Abstract BRAF ‐V600E mutation (mt) is a strong negative prognostic and predictive biomarker in metastatic colorectal cancer (mCRC). Non‐V600Emt, designated atypical BRAF mt (a BRAF mt) are rare, and little is known about their frequency, co‐mutations and prognostic and predictive role. These were compared between mutational groups of mCRC patients collected from three Nordic population‐based or real‐world cohorts. Pathology of a BRAF mt was studied. The study included 1449 mCRC patients with 51 (3%) a BRAF mt, 182 (13%) BRAF‐ V600Emt, 456 (31%) RAS & BRAF wild‐type (wt) and 760 (52%) RAS mt tumours. a BRAF mt were seen in 2% of real‐world and 4% of population‐based cohorts.
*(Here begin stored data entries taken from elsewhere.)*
(** The entries from where a seek stands are those of the map that are not below. *)
Lemma seek_map t es1 es2 k1 k2 G1 G2 start_key :
  held (view t) es1 k1 G1 -> held (view t) es2 k2 G2 -> NoDup (k1 ++ k2).*1 ->
  Forall (fun e => blt e.1 start_key) es1 -> Forall (fun e => ~ blt e.1 start_key) es2 ->
  forall k v, (k, v) ∈ k2 <-> (list_to_map (k1 ++ k2) : gmap bytes bytes) !! k = Some v /\ ~ blt k start_key.
Proof.
  intros Hh1 Hh2 Hnd H1 H2 k v. rewrite <-elem_of_list_to_map by done. rewrite elem_of_app.
  rewrite <-(Forall_fmap fst (fun k => blt k start_key)), <-(held_keys _ _ _ _ _ _ Hh1), Forall_forall in H1.
  rewrite <-(Forall_fmap fst (fun k => ~ blt k start_key)), <-(held_keys _ _ _ _ _ _ Hh2), Forall_forall in H2.
  split.
  - intros Hin. split; [by right|]. apply H2, list_elem_of_fmap. by exists (k, v).
  - intros [[Hin|Hin] Ha]; [|done]. exfalso. apply Ha, H1, list_elem_of_fmap. by exists (k, v).
Qed.

(** A scan with a cursor of the tree, in either mode *)
Lemma scan_ok t t' ls F c es kvs G end_key n (im : bool) :
  btree_ok K t ls F -> unchanged t t' -> cur_pager c = pager t' -> immutable c = im ->
  mode_ok (view t) c -> stands ls c es -> held (view t) es kvs G -> (length kvs < n)%nat ->
  exists t2, with_cursor c (range_loop lz4_decompress fuel n end_key []) t' = (t2, Ok (until end_key kvs)) /\
    unchanged t t2.
Proof.
  intros Hok U Hcp Him Hmo Hst Hh Hn. unfold with_cursor.
  assert (Ec : set_cur_pager (pager t') c = c) by (rewrite <-Hcp; by destruct c). rewrite Ec.
  destruct (range_loop_ok lz4_decompress fuel K n c (view t) ls es kvs G end_key []) as (c' & E & S1); try done.
  - by apply (btree_walk K t ls F).
  - rewrite Hcp. apply (same_pages _ _ U).
  - rewrite E. exists (set_pager (cur_pager c') t'). split; [done|]. etrans; [exact U|]. split; try done.
    + change (pages (cur_pager c') = pages (pager t')). by rewrite (store_pages _ _ S1), Hcp.
    + intros r Hr. apply (Cursor.store_room _ _ S1). by rewrite Hcp.
Qed.

(** C15. A range scan of a tree that represents a finite map returns exactly the
    pairs of the map whose keys lie between the bounds, both included, in ascending
    order of keys, and leaves the tree as it is; it ends after as many steps as the
    map has keys, and one more. *)
Theorem btree_range t M start_key end_key n :
  represents t M -> (size M < n)%nat ->
  exists t' kvs, range lz4_decompress fuel n start_key end_key t = (t', Ok kvs) /\ unchanged t t' /\
    StronglySorted blt kvs.*1 /\
    forall k v, (k, v) ∈ kvs <-> M !! k = Some v /\ ~ blt k start_key /\ ~ blt end_key k.
Proof.
  intros (ls & F & kvs & G & Hok & Hh & D & ->) Hn.
  destruct (represents_list t ls F kvs G Hok Hh) as (Hnd & Hsz & Hs). rewrite Hsz in Hn.
  destruct (cursor_seek_ok K t ls F start_key Hok)
    as (t1 & c & es1 & es2 & E1 & U1 & Hcp & _ & Him & Ees & Hst & H1 & H2).
  rewrite Ees in Hh. apply held_app_inv in Hh as (k1 & k2 & G1 & G2 & -> & -> & D12 & Hh1 & Hh2).
  destruct (scan_ok t t1 ls F c es2 k2 G2 end_key n false Hok U1 Hcp Him) as (t2 & E2 & U2); try done.
  { intros Hc. congruence. }
  { rewrite length_app in Hn. lia. }
  unfold range. rewrite (eff_bind_ok _ _ _ _ _ E1). exists t2, (until end_key k2).
  rewrite fmap_app in Hs. apply sorted_app in Hs as (_ & Hs2 & _).
  split; [done|]. split; [done|]. split; [by apply until_sorted|]. intros k v.
  rewrite elem_of_until by done. rewrite (seek_map t es1 es2 k1 k2 G1 G2 start_key) by done. cbn [fst]. apply Logic.and_assoc.
Qed.

(** C37. A cursor that retains its leaf, as readers of published generations use,
    returns the same pairs as one that reads its page again at every step. *)
Theorem immutable_scan_agrees t M start_key end_key n :
  represents t M -> (size M < n)%nat ->
  exists t1 c t2 t3 kvs, cursor_seek start_key t = (t1, Ok c) /\
    with_cursor c (range_loop lz4_decompress fuel n end_key []) t1 = (t2, Ok kvs) /\
    with_cursor (with_immutable_leaves c) (range_loop lz4_decompress fuel n end_key []) t1 = (t3, Ok kvs) /\
    unchanged t t2 /\ unchanged t t3.
Proof.
  intros (ls & F & kvs & G & Hok & Hh & D & ->) Hn.
  destruct (represents_list t ls F kvs G Hok Hh) as (_ & Hsz & _). rewrite Hsz in Hn.
  destruct (cursor_seek_ok K t ls F start_key Hok)
    as (t1 & c & es1 & es2 & E1 & U1 & Hcp & Hmo & Him & Ees & Hst & _ & _).
  rewrite Ees in Hh. apply held_app_inv in Hh as (k1 & k2 & G1 & G2 & -> & -> & _ & _ & Hh2).
  rewrite length_app in Hn.
  destruct (scan_ok t t1 ls F c es2 k2 G2 end_key n false Hok U1 Hcp Him) as (t2 & E2 & U2); try done.
  { intros Hc. congruence. }
  { lia. }
  destruct (scan_ok t t1 ls F (with_immutable_leaves c) es2 k2 G2 end_key n true Hok U1 Hcp) as (t3 & E3 & U3);
    try done.
  { by apply stands_retaining. }
  { lia. }
  by exists t1, c, t2, t3, (until end_key k2).
Qed.

(** The number of entries of a tree is the size of the map it represents. *)
Theorem btree_count t M n :
  represents t M -> (size M < n)%nat ->
  exists t', count lz4_decompress fuel n t = (t', Ok (Z.of_nat (size M))) /\ unchanged t t'.
Proof.
  intros (ls & F & kvs & G & Hok & Hh & D & ->) Hn.
  destruct (represents_list t ls F kvs G Hok Hh) as (_ & Hsz & _). rewrite Hsz in *.
  unfold count. rewrite (eff_bind_ok get_root _ t t (root_page_id t) eq_refl).
  destruct (Z.eqb_spec (root_page_id t) 0) as [E0|E0].
  { exists t. split; [|done]. destruct Hok as [_ _|H ls F Ht _ _]; [by inversion Hh; subst|].
    exfalso. destruct (tree_root_number _ _ _ _ _ _ _ _ Ht). done. }
  destruct (cursor_first_ok K t ls F Hok) as (t1 & c & E1 & U1 & Hcp & _ & Him & Hst).
  rewrite (eff_bind_ok _ _ _ _ _ E1). unfold with_cursor.
  assert (Ec : set_cur_pager (pager t1) c = c) by (rewrite <-Hcp; by destruct c). rewrite Ec.
  destruct (count_loop_ok lz4_decompress fuel K n c (view t) ls (contents ls) kvs G 0) as (c' & E & S1); try done.
  - by apply (btree_walk K t ls F).
  - rewrite Hcp. apply (same_pages _ _ U1).
  - intros Hc. congruence.
  - rewrite E. eexists. split; [done|]. etrans; [exact U1|]. split; try done.
    + change (pages (cur_pager c') = pages (pager t1)). by rewrite (store_pages _ _ S1), Hcp.
    + intros r Hr. apply (Cursor.store_room _ _ S1). by rewrite Hcp.
Qed.

(** Looking at a key and skipping it agree with reading it, in both modes of a
    cursor: from the start of a scan the peeked key is the first key of the map that
    is not below the start, a skip passes exactly that entry, and the entry read
    next is the second. *)
Theorem peek_skip_next t M start_key (im : bool) :
  represents t M ->
  exists t1 c kvs, cursor_seek start_key t = (t1, Ok c) /\ StronglySorted blt kvs.*1 /\
    (forall k v, (k, v) ∈ kvs <-> M !! k = Some v /\ ~ blt k start_key) /\
    exists c1 c2 c3, peek_key (if im then with_immutable_leaves c else c) = (c1, Ok (head kvs.*1)) /\
      skip_next c1 = (c2, Ok (negb (bool_decide (kvs = [])))) /\
      next lz4_decompress fuel c2 = (c3, Ok (head (tail kvs))).
Proof.
  intros (ls & F & kvs & G & Hok & Hh & D & ->).
  destruct (represents_list t ls F kvs G Hok Hh) as (Hnd & _ & Hs).
  destruct (cursor_seek_ok K t ls F start_key Hok)
    as (t1 & c & es1 & es2 & E1 & U1 & Hcp & Hmo & Him & Ees & Hst & H1 & H2).
  rewrite Ees in Hh. apply held_app_inv in Hh as (k1 & k2 & G1 & G2 & -> & -> & D12 & Hh1 & Hh2).
  exists t1, c, k2. split; [done|]. rewrite fmap_app in Hs. apply sorted_app in Hs as (_ & Hs & _). split; [done|].
  assert (Hw : walk K (view t) ls) by (by apply (btree_walk K t ls F)).
  split.
  - by apply (seek_map t es1 es2 k1 k2 G1 G2).
  - set (c0 := if im then with_immutable_leaves c else c).
    assert (S0 : pages (cur_pager c0) = view t).
    { transitivity (pages (cur_pager c)); [by destruct im|]. rewrite Hcp. apply (same_pages _ _ U1). }
    assert (T0 : stands ls c0 es2) by (destruct im; [by apply stands_retaining|done]).
    assert (M0 : mode_ok (view t) c0) by (unfold c0; destruct im; [exact Hmo|intros Hc; congruence]).
    destruct (peek_key_with_ok K id c0 (view t) ls es2 Hw S0 T0 M0) as (c1 & E2 & S1 & T1 & M1).
    destruct (skip_next_ok K c1 (view t) ls es2 Hw ltac:(by rewrite (store_pages _ _ S1)) T1 M1)
      as (c2 & E3 & S2 & T2 & M2).
    destruct (held_tail _ _ _ _ _ _ Hh2) as (G' & Hh').
    destruct (next_ok lz4_decompress fuel K c2 (view t) ls (tail es2) (tail k2) G' Hw) as (c3 & E4 & _); [|done..|].
    { by rewrite (store_pages _ _ S2), (store_pages _ _ S1). }
    exists c1, c2, c3. rewrite <-(held_keys _ _ _ _ _ _ Hh2) in E2. unfold peek_key. rewrite E2, option_fmap_id.
    split; [done|]. split; [|done]. rewrite E3. inversion Hh2; subst; done.
Qed.
End laws.

(** ** Instances of the theorems *)

Definition no_crc (bs : bytes) : Z := 0.

(** A new tree represents the empty map. *)
Lemma new_represents {S} `{HS : PageStore S} `{!PageStoreLaws S} lz4_decompress fuel K (s : S) :
  represents lz4_decompress fuel K (new s) ∅.
Proof. exists [], ∅, [], ∅. split_and!; [by constructor|constructor|done|done]. Qed.

Lemma sample_insertable : insertable 8 (KeySizes 0 16) (new empty_store) [1] [2; 3].
Proof.
  split; [|done|done|vm_compute; discriminate| |vm_compute; lia|apply empty_room; vm_compute; discriminate];
    repeat constructor; unfold byte_ok; lia.
Qed.

Lemma btree_insert_witness :
  exists t', insert no_crc copy_compress [1] [2; 3] (new empty_store) = (t', Ok tt) /\
    represents copy_decompress 8 (KeySizes 0 16) t' {[ [1] := [2; 3] ]}.
Proof.
  destruct (btree_insert no_crc copy_compress copy_decompress copy_bytes copy_roundtrip 8 (KeySizes 0 16)
    (new empty_store) ∅ [1] [2; 3] (new_represents _ _ _ _) sample_insertable) as (t' & Ht').
  rewrite lookup_empty in Ht'. destruct Ht' as [E R]. exists t'. split; [exact E|exact R].
Defined.

(** The tree with the single entry of the samples *)
Lemma sample_tree : exists t : BTree MemStore, represents copy_decompress 8 (KeySizes 0 16) t {[ [1] := [2; 3] ]}.
Proof.
  destruct (insert_new_ok no_crc copy_compress copy_decompress copy_bytes copy_roundtrip 8 (KeySizes 0 16)
    (new empty_store) ∅ [1] [2; 3] (new_represents _ _ _ _) sample_insertable eq_refl) as (t & _ & R).
  exists t. exact R.
Qed.

Lemma sample_size : (size ({[ [1%Z] := [2%Z; 3%Z] ]} : gmap bytes bytes) < 2)%nat.
Proof. rewrite map_size_singleton. lia. Qed.

Lemma btree_get_witness :
  exists t t' : BTree MemStore, represents copy_decompress 8 (KeySizes 0 16) t {[ [1] := [2; 3] ]} /\
    get copy_decompress 8 [1] t = (t', Ok (Some [2; 3])).
Proof.
  destruct sample_tree as (t & R). destruct (btree_get copy_decompress 8 (KeySizes 0 16) t _ [1] R) as (t' & E & _).
  exists t, t'. split; [exact R|]. rewrite E. by rewrite lookup_singleton_eq.
Defined.

Lemma btree_range_witness :
  exists (t t' : BTree MemStore) kvs, represents copy_decompress 8 (KeySizes 0 16) t {[ [1] := [2; 3] ]} /\
    range copy_decompress 8 2 [0] [9] t = (t', Ok kvs) /\ ([1], [2; 3]) ∈ kvs.
Proof.
  destruct sample_tree as (t & R).
  destruct (btree_range copy_decompress 8 (KeySizes 0 16) t _ [0] [9] 2 R sample_size) as (t' & kvs & E & _ & _ & I).
  exists t, t', kvs. split; [exact R|]. split; [exact E|]. apply I.
  split; [by rewrite lookup_singleton_eq|]. split; by vm_compute.
Defined.

Lemma immutable_scan_agrees_witness :
  exists (t : BTree MemStore) t1 c t2 t3 kvs, cursor_seek [0] t = (t1, Ok c) /\
    with_cursor c (range_loop copy_decompress 8 2 [9] []) t1 = (t2, Ok kvs) /\
    with_cursor (with_immutable_leaves c) (range_loop copy_decompress 8 2 [9] []) t1 = (t3, Ok kvs).
Proof.
  destruct sample_tree as (t & R).
  destruct (immutable_scan_agrees copy_decompress 8 (KeySizes 0 16) t _ [0] [9] 2 R sample_size)
    as (t1 & c & t2 & t3 & kvs & E1 & E2 & E3 & _).
  exists t, t1, c, t2, t3, kvs. split; [exact E1|]. split; [exact E2|exact E3].
Defined.

Lemma btree_count_witness :
  exists (t t' : BTree MemStore), represents copy_decompress 8 (KeySizes 0 16) t {[ [1] := [2; 3] ]} /\
    count copy_decompress 8 2 t = (t', Ok 1).
Proof.
  destruct sample_tree as (t & R).
  destruct (btree_count copy_decompress 8 (KeySizes 0 16) t _ 2 R sample_size) as (t' & E & _).
  exists t, t'. split; [exact R|]. rewrite E. by rewrite map_size_singleton.
Defined.

Lemma peek_skip_next_witness :
  exists (t t1 : BTree MemStore) c c1, cursor_seek [0] t = (t1, Ok c) /\
    peek_key (with_immutable_leaves c) = (c1, Ok (Some [1])).
Proof.
  destruct sample_tree as (t & R).
  destruct (peek_skip_next copy_decompress 8 (KeySizes 0 16) t _ [0] true R) as (t1 & c & kvs & E & _ & I & c1 & _ & _ & E1 & _).
  exists t, t1, c, c1. split; [exact E|]. rewrite E1.
  assert (Hin : ([1], [2; 3]) ∈ kvs) by (apply I; split; [by rewrite lookup_singleton_eq|by vm_compute]).
  destruct kvs as [|[k v] kvs]; [by apply elem_of_nil in Hin|].
  destruct (proj1 (I k v) (list_elem_of_here _ _)) as [Hk _]. by apply lookup_singleton_Some in Hk as [<- _].
Defined.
Twenty‐six different a BRAF mt were detected, 11 (22%) class 2 (serrated adenocarcinoma in 2/9 tested), 32 (64%) class 3 (serrated in 15/25) and 4 (8%) unclassified. a BRAF mt patients were predominantly male, had more rectal primaries, less peritoneal metastases, deficient mismatch repair in one (2%), and better survival after metastasectomy (89% 5‐year overall survival [OS]‐rate) compared with BRAF ‐V600Emt. a BRAF mt and BRAF ‐V600Emt had poorer performance status and received fewer treatment lines than RAS & BRAF wt and RAS mt. OS among a BRAF mt (median 14.4 months) was longer than for BRAF‐ V600Emt (11.2 months), but shorter than for RAS & BRAF wt (30.5 months) and RAS mt (23.4 months). Addition of bevacizumab trended for better OS for the a BRAF mt. Nine patients with a BRAF mt received cetuximab/panitumumab without response. a BRAF mt represents a distinct subgroup differing from other RAS / BRAF groups, with serrated adenocarcinoma in only half. OS for patients with a BRAF mt tumours was slightly better than for BRAF ‐V600Emt, but worse than for RAS mt and RAS & BRAF wt. a BRAF mt should not be a contraindication for metastasectomy.